But nobody ever asks who's turning up the put under the frogs, including the Rs or the Ds. We're about to see a ton of self-reinforcing narrative from the both of them. Needless to say, the 2008 experience made me very leery of Ds and "progressive" claims of racism, since there was no good faith behind them at all (even though racism is real and bad, which made their use of it all the worse).
I'd almost go so far as saying that any narrative that doesn't hold the 1% responsible is a distraction, certainly one that scales to the mass media (and I'm perfectly willing to call the 1% a patriarchy because, well, they are....)
I have to go with racism
this seems to be a very straight forward case of a man who wanted to kill black people and a white police chief who does not regard that as a crime. But Susie had a good point on the "stand your ground" law.
The 1% or the Rs or the Ds aren't directly responsible
for the Florida prosecutor's inexplicable lack of ability to charge a killer with a crime and get him off the streets, at least for a while.
Finding a way in this story to rachet up the political angle - to talk about blaming the 1% or the Ds or the Rs - is the wrong way to get justice for this kid and his family.
Calling out racism (I'm wondering how much clearer is the definition of a hate crime than walking while black?) is not a distraction. It's why we're here. It's the point. (One of the points, anyway.) It's why we're interested in politics - to help make it a just and free country, to walk around in. Exploiting this story for political points would be backward.
Elizabitchez says what I was trying to say better
Here:
I'm cutting here because I'm not sure I agree with her solution, but justice for Trayvon Martin isn't the same as social justice. Both are necessary, but only one is sufficient...

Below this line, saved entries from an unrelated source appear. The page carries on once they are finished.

Fixpoint trim_left (s : string) : string :=
  match s with
  | EmptyString => EmptyString
  | String c r => if is_space c then trim_left r else s
  end.

(** A suffix made of spaces only is dropped. *)
Fixpoint trim_right (s : string) : string :=
  match s with
  | EmptyString => EmptyString
  | String c r =>
      let r' := trim_right r in
      if is_space c && (r' =s "") then "" else String c r'
  end.

Definition TrimSpace (s : string) : string := trim_right (trim_left s).
Definition ToLower (s : string) : string := map_string lower_ascii s.
Definition ToUpper (s : string) : string := map_string upper_ascii s.
Definition EqualFold (a b : string) : bool := ToLower a =s ToLower b.

(** [switch] on a string against a [case] list. *)
Definition one_of (s : string) (l : list string) : bool := existsb (String.eqb s) l.

#[global] Arguments TrimSpace : simpl never.
#[global] Arguments ToLower : simpl never.
#[global] Arguments ToUpper : simpl never.
#[global] Arguments EqualFold : simpl never.
#[global] Arguments one_of : simpl never.

(** [strconv.Itoa] *)
Definition Itoa (z : Z) : string := NilZero.string_of_int (Z.to_int z).

(** "%q", for text without bytes that need an escape. *)
Definition quoted (s : string) : string :=
  let dq := String (ascii_of_nat 34) "" in String.append dq (String.append s dq).

(** [p != nil] *)
Definition present {A} (p : option A) : bool := match p with Some _ => true | None => false end.

(** *** float64: IEEE 754 binary64 through the executable [SpecFloat] *)
Definition float64 : Type := spec_float.
Definition f_prec : Z := 53.
Definition f_emax : Z := 1024.
Definition f0 : float64 := S754_zero false.
Definition fadd : float64 -> float64 -> float64 := SFadd f_prec f_emax.
Definition fsub : float64 -> float64 -> float64 := SFsub f_prec f_emax.
Definition fmul : float64 -> float64 -> float64 := SFmul f_prec f_emax.
Definition fdiv : float64 -> float64 -> float64 := SFdiv f_prec f_emax.
Definition fabs : float64 -> float64 := SFabs.
Definition fopp : float64 -> float64 := SFopp.
Definition feqb (a b : float64) : bool := SFeqb a b.
Definition fltb (a b : float64) : bool := SFltb a b.
Definition fleb (a b : float64) : bool := SFleb a b.
Definition IsNaN (x : float64) : bool := match x with S754_nan => true | _ => false end.
(** [math.IsInf(x, 0)] *)
Definition IsInf (x : float64) : bool := match x with S754_infinity _ => true | _ => false end.

(** [math.Round]: half away from zero.  [int(x)] of a float in range: towards zero. *)
Definition Round (x : float64) : float64 :=
  match x with
  | S754_finite s m e =>
      if 0 <=? e then x
      else
        let d := 2 ^ (- e) in
        let q := Z.pos m / d in
        let q := if d <=? 2 * (Z.pos m mod d) then q + 1 else q in
        if q =? 0 then S754_zero s else binary_normalize f_prec f_emax (if s then - q else q) 0 s
  | _ => x
  end.
Definition int_of_float (x : float64) : Z :=
  match x with
  | S754_finite s m e =>
      let v := if 0 <=? e then Z.pos m * 2 ^ e else Z.pos m / 2 ^ (- e) in
      if s then - v else v
  | _ => 0
  end.

(** Conversion [float64(n)] of a Go integer (round to nearest even). *)
Definition f_of_Z (z : Z) : float64 := binary_normalize f_prec f_emax z 0 false.
(** A decimal constant [n / d] with exactly representable [n] and [d]. *)
Definition f_const (n d : Z) : float64 := fdiv (f_of_Z n) (f_of_Z d).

To say that this is a "distraction"
Is to say that justice advocates can't walk and chew gum at the same time.
Yes, the 1% is fucking us over, and yes the 1% wants us fighting each other over stuff like race and equality, but that doesn't make them directly responsible for Zimmerman's actions, and to call Zimmerman's actions racist, doesn't mean that you say this shit happens in a void.
Liss has a great post about this, Their Bootstraps Made Them Do It, which ties together the policies and the 1% and how the policies they advocate lead to shit like this, and how it leads people to refuse to see how it's connected.
All that is true
Let's just say that all those involved here (not that the poster is doing this) aren't necessarily justice advocates, eh? We're quite familiar with bad faith uses of racism from 2008.
I don't think of this as a distraction. I see it as a subset/superset issue. Every picture has a bigger picture has a bigger picture has a bigger picture...
And to top is all off, the city manager's last name...
... is Bonaparte. Check out the letter...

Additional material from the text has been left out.